Cuando somos jóvenes cometemos el más grande y extraviado derroche de energías, aborreciendo las enconadas dificultades que esta conducta puede convenir en completa dilapidación de lo que debemos amar y cuidar. En la vejez, somos pastos de la locura haciendo filas mañaneras para citas médicas y exámenes tendientes a recuperar la salud que se nos ha ido y dejado solos, sin capricho de retorno; el cobro de esas energías perdidas tornadas en melancólicos recuerdos jamás volverán, es el saldo siniestro de todas las vulgaridades cometidas en el fangoso sendero de la vida.
Esas prerrogativas que un día ya pasado y en completo acto fragoroso de despilfarro se despidieron, disipándose, diciéndonos adiós, son victorias para nunca volverlas a saborear.

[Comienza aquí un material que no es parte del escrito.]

(** [newChildren.map(carryPosition)]: each new child comes out as itself or
    as a fresh copy, and holds what [carried] says. *)
Lemma mapM_carry (H0 : heap) m existing newChildren :
  mapAgrees H0 m existing ->
  Forall (fun nc => is_Some (H0 !! nc)) newChildren ->
  forall ext0, exists kids ext2,
    mapM (carryPosition m) newChildren (H0 ++ ext0)
      = Some (kids, H0 ++ ext0 ++ ext2) /\
    Forall2 (fun kid nc => exists ncd,
               H0 !! nc = Some ncd /\
               (H0 ++ ext0 ++ ext2) !! kid = Some (carried existing ncd) /\
               (kid = nc \/ List.length H0 <= kid)) kids newChildren /\
    Forall (fun d2 => exists nc ncd,
              In nc newChildren /\ H0 !! nc = Some ncd /\
              children d2 = children ncd) ext2.
Proof.
  intros Hm. induction 1 as [|nc rest [ncd Hnc] _ IH]; intros ext0.
  - exists [], []. rewrite app_nil_r. repeat split; constructor.
  - assert (Hstep : exists kid e1,
      carryPosition m nc (H0 ++ ext0) = Some (kid, H0 ++ ext0 ++ e1) /\
      (H0 ++ ext0 ++ e1) !! kid = Some (carried existing ncd) /\
      (kid = nc \/ List.length H0 <= kid) /\
      Forall (fun d2 => children d2 = children ncd) e1).
    { unfold carryPosition, bind at 1, read.
      rewrite (lookup_app_l_Some _ _ _ _ Hnc).
      specialize (Hm (id ncd)). unfold carried.
      destruct (JsMap.get String.eqb m (id ncd)) as [c|].
      - destruct Hm as (e & He & ->). unfold bind, read.
        rewrite (lookup_app_l_Some _ _ _ _ He).
        destruct (position e) as [p|].
        + exists (List.length (H0 ++ ext0)), [setPosition ncd (Some p)].
          unfold alloc. rewrite <- app_assoc. repeat split.
          * rewrite app_assoc. apply lookup_alloc.
          * right. rewrite length_app. lia.
          * by constructor.
        + exists nc, []. unfold ret. rewrite app_nil_r. repeat split.
          * by apply lookup_app_l_Some.
          * by left.
          * constructor.
      - rewrite Hm. exists nc, []. unfold ret. rewrite app_nil_r. repeat split.
        + by apply lookup_app_l_Some.
        + by left.
        + constructor. }
    destruct Hstep as (kid & e1 & E1 & L1 & K1 & F1).
    destruct (IH (ext0 ++ e1)) as (kids & ext2 & E2 & R2 & F2).
    assert (Hassoc : H0 ++ (ext0 ++ e1) ++ ext2 = H0 ++ ext0 ++ e1 ++ ext2)
      by (by rewrite <- !app_assoc).
    exists (kid :: kids), (e1 ++ ext2). repeat split.
    + simpl. unfold bind at 1. rewrite E1. unfold bind at 1.
      rewrite E2. unfold ret. by rewrite Hassoc.
    + constructor.
      * exists ncd. repeat split; [done| |done].
        replace (H0 ++ ext0 ++ e1 ++ ext2) with ((H0 ++ ext0 ++ e1) ++ ext2)
          by (by rewrite <- !app_assoc).
        by apply lookup_app_l_Some.
      * rewrite <- Hassoc. exact R2.
    + apply Forall_app. split.
      * eapply Forall_impl; [exact F1|]. intros d2 Hd2.
        exists nc, ncd. repeat split; [by left|done|done].
      * eapply Forall_impl; [exact F2|]. intros d2 (nc' & ncd' & Hin & ? & ?).
        exists nc', ncd'. repeat split; [by right|done|done].
Qed.

Lemma bind_step {A B} (m : M A) (f : A -> M B) h a h' :
  m h = Some (a, h') -> bind m f h = f a h'.
Proof. intros E. unfold bind. by rewrite E. Qed.

(** The whole of [updateNodeByPath] on a store that holds a tree [t] at
    [root]: the clone is appended to the store; when the path resolves, to
    [c] in the clone, the new children are made by [carryPosition] and
    assigned to [c]. *)
Lemma update_spec fuel (h : heap) root t path newChildren :
  repr h t root -> height t < fuel ->
  Forall (fun nc => is_Some (h !! nc)) newChildren ->
  exists ext,
    cloneDomainTree fuel root h = Some (List.length h, h ++ ext) /\
    reprUp (h ++ ext) t (List.length h) /\
    regionFresh (List.length h) ext /\
    match resolve t path with
    | None =>
        updateNodeByPath fuel root path newChildren h
          = Some (List.length h, h ++ ext)
    | Some t' =>
        exists c d kids ext2,
          walk (List.length h) path (h ++ ext) = Some (Some c, h ++ ext) /\
          List.length h <= c /\
          (h ++ ext) !! c = Some d /\
          reprUp (h ++ ext) t' c /\
          updateNodeByPath fuel root path newChildren h
            = Some (List.length h,
                    <[c := setChildren d (Some kids)]> ((h ++ ext) ++ ext2)) /\
          Forall2 (fun kid nc => exists ncd,
                     h !! nc = Some ncd /\
                     ((h ++ ext) ++ ext2) !! kid
                       = Some (carried (treeIdPositions t') ncd) /\
                     (kid = nc \/ List.length (h ++ ext) <= kid))
                  kids newChildren /\
          Forall (fun d2 => exists nc ncd,
                    In nc newChildren /\ h !! nc = Some ncd /\
                    children d2 = children ncd) ext2
    end.
Proof.
  intros Hr Hf Hnew.
  destruct (clone_spec t fuel h root Hr Hf) as (ext & E & Rup & F).
  exists ext. split; [done|]. split; [done|]. split; [done|].
  destruct (walk_spec lt (h ++ ext) path t (List.length h) Rup)
    as (res & Ew & Hres).
  unfold updateNodeByPath.
  erewrite bind_step; [|exact E]. erewrite bind_step; [|exact Ew].
  destruct (resolve t path) as [t'|]; [|by subst res].
  destruct Hres as (c & -> & Rc).
  destruct (reprR_lookup _ _ _ _ Rc) as (d & Hd & _).
  assert (exists entries,
    match children d with
    | Some cs => mapM (fun c0 => e <- read c0 ;; ret (id e, c0)) cs
    | None => ret []
    end (h ++ ext) = Some (entries, h ++ ext) /\
    mapAgrees (h ++ ext) (JsMap.fromEntries String.eqb entries)
      (treeIdPositions t')) as (entries & Ee & Hagree).
  { inversion Rc as [? ? ? ? ? Hc|? ? ? ts cs ? ? Hc _ H2]; subst;
      rewrite Hd in Hc; injection Hc as ->; simpl.
    - exists []. split; [done|]. by intros k.
    - destruct (children_records _ _ _ _ H2) as (es & Hes & Hip).
      destruct (entries_spec _ _ _ Hes) as (entries & Ee & Ha).
      exists entries. split; [done|].
      unfold treeIdPositions. simpl. by rewrite <- Hip. }
  assert (Hnew0 : Forall (fun nc => is_Some ((h ++ ext) !! nc)) newChildren).
  { eapply Forall_impl; [exact Hnew|]. intros nc [ncd Hnc].
    exists ncd. by apply lookup_app_l_Some. }
  destruct (mapM_carry (h ++ ext) _ _ newChildren Hagree Hnew0 [])
    as (kids & ext2 & Ek & Rk & Fk).
  rewrite app_nil_r in Ek. simpl in Ek, Rk.
  pose proof (walk_up _ _ _ _ _ Rup Ew) as [Hle _].
  exists c, d, kids, ext2.
  split; [done|]. split; [done|]. split; [done|]. split; [done|].
  assert (Hkids : Forall2 (fun kid nc => exists ncd,
                     h !! nc = Some ncd /\
                     ((h ++ ext) ++ ext2) !! kid
                       = Some (carried (treeIdPositions t') ncd) /\
                     (kid = nc \/ List.length (h ++ ext) <= kid))
                  kids newChildren).
  { eapply (Forall2_Forall_impl _ _ (fun nc => is_Some (h !! nc)));
      [|exact Hnew|exact Rk].
    apply Forall_forall. intros kid _ nc [x Hx] (ncd & Hncd & Hkid & Hor).
    exists ncd. rewrite (lookup_app_l_Some _ _ _ _ Hx) in Hncd.
    by injection Hncd as <-. }
  assert (Hext2 : Forall (fun d2 => exists nc ncd,
                    In nc newChildren /\ h !! nc = Some ncd /\
                    children d2 = children ncd) ext2).
  { eapply Forall_impl; [exact Fk|]. intros d2 (nc & ncd & Hin & Hncd & Hch).
    exists nc, ncd. split; [done|]. split; [|done].
    rewrite Forall_forall in Hnew.
    destruct (Hnew nc) as [x Hx]; [by apply list_elem_of_In|].
    rewrite (lookup_app_l_Some _ _ _ _ Hx) in Hncd. by injection Hncd as <-. }
  split; [|by split].
  erewrite bind_step; [|unfold read; by rewrite Hd].
  erewrite bind_step; [|exact Ee].
  erewrite bind_step; [|exact Ek].
  unfold bind, modify, ret.
  by rewrite (lookup_app_l_Some _ _ _ _ Hd).
Qed.

(** *** What the returned tree shares with the store it was given *)

Lemma reach_snoc (h : heap) a b d cs c :
  reach h a b -> h !! b = Some d -> children d = Some cs -> In c cs ->
  reach h a c.
Proof.
  induction 1 as [a|a d' cs' c' b Ha Hcs Hin _ IH]; intros Hb Hch Hc.
  - eapply reach_step; eauto. constructor.
  - eapply reach_step; eauto.
Qed.

Lemma reach_closed (h' : heap) (S : ref -> Prop) :
  (forall a d cs c, S a -> h' !! a = Some d -> children d = Some cs ->
                    In c cs -> S c) ->
  forall a b, reach h' a b -> S a -> S b.
Proof.
  intros Hcl a b. induction 1 as [a|a d cs c b Ha Hcs Hin _ IH]; [done|].
  intros Sa. apply IH. by eapply Hcl.
Qed.

Lemma Forall2_In_l {A B} (P : A -> B -> Prop) l k x :
  Forall2 P l k -> In x l -> exists y, In y k /\ P x y.
Proof.
  induction 1 as [|a b l k Hab _ IH]; simpl; [done|].
  intros [<-|Hin].
  - exists b. auto.
  - destruct (IH Hin) as (y & ? & ?). exists y. auto.
Qed.

(** After the assignment of [updateNodeByPath], the objects that are new or
    below one of [newChildren] only refer to such objects. *)
Lemma update_closure (h ext ext2 : heap) c0 d0 kids newChildren :
  regionFresh (List.length h) ext ->
  List.length h <= c0 ->
  Forall2 (fun kid nc => kid = nc \/ List.length (h ++ ext) <= kid)
          kids newChildren ->
  Forall (fun d2 => exists nc ncd,
            In nc newChildren /\ h !! nc = Some ncd /\
            children d2 = children ncd) ext2 ->
  forall a d cs c,
    (List.length h <= a \/ exists nc, In nc newChildren /\ reach h nc a) ->
    <[c0 := setChildren d0 (Some kids)]> ((h ++ ext) ++ ext2) !! a = Some d ->
    children d = Some cs -> In c cs ->
    List.length h <= c \/ exists nc, In nc newChildren /\ reach h nc c.
Proof.
  intros Hext Hc0 Hkids Hext2 a d cs c Sa Ha Hcs Hin.
  apply list_lookup_insert_Some in Ha as [(<- & <- & _)|[Hne Ha]].
  - simpl in Hcs. injection Hcs as <-.
    destruct (Forall2_In_l _ _ _ _ Hkids Hin) as (nc & Hnc & [->|Hfresh]).
    + right. exists nc. split; [done|constructor].
    + left. rewrite length_app in Hfresh. lia.
  - apply lookup_app_Some in Ha as [Ha|[_ Ha]].
    + apply lookup_app_Some in Ha as [Ha|[_ Ha]].
      * destruct Sa as [Hfresh|(nc & Hnc & Hr)].
        -- apply lookup_lt_Some in Ha. lia.
        -- right. exists nc. split; [done|]. by eapply reach_snoc.
      * left. apply list_elem_of_lookup_2 in Ha.
        unfold regionFresh in Hext. rewrite Forall_forall in Hext.
        specialize (Hext _ Ha _ Hcs). rewrite Forall_forall in Hext.
        by apply Hext, list_elem_of_In.
    + apply list_elem_of_lookup_2 in Ha. rewrite Forall_forall in Hext2.
      destruct (Hext2 _ Ha) as (nc & ncd & Hnc & Hncd & Hch).
      right. exists nc. split; [done|].
      eapply reach_step; [exact Hncd| |exact Hin|constructor]. congruence.
Qed.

Cabe el indulto celestial como respuestas a ese orgullo soberbio que funciona en nosotros como la fortaleza del mal, donde es preciso vencer o ser vencido en el entorno de una lucha colosal y definitiva, mantenida por el trauma que embarga la maldad, destruyendo por lo general el instinto humano.
La debilidad y la incapacidad son patrimonios exclusivos del viejo, ya el desarrollo cerebral y cognoscitivo llama con dramática urgencia el uso del gotero, porque se realiza a cuenta gotas. El paso lento, la vista raída y la audición entorpecida, todo escoltando, el cansancio agotador que nos consume proveniente sin sospecha del desgaste profanador, lesionador perseverante de las funciones de los tejidos celulares. No logrando el claro rendimiento un desatado cataclismo tiende a liberarse interiormente malogrando sus esfuerzos, ausentes de equilibrios. Dice presente el provenir el que ha dormido en el fondo tormentoso de los siglos, hecho verdugo que azota, amparado en la oscuridad entre el silencio cómplice de las horas que pasan. El anciano llora con facilidad, porque se siente solitario frente al anchuroso océano de las imposibilidades invencibles.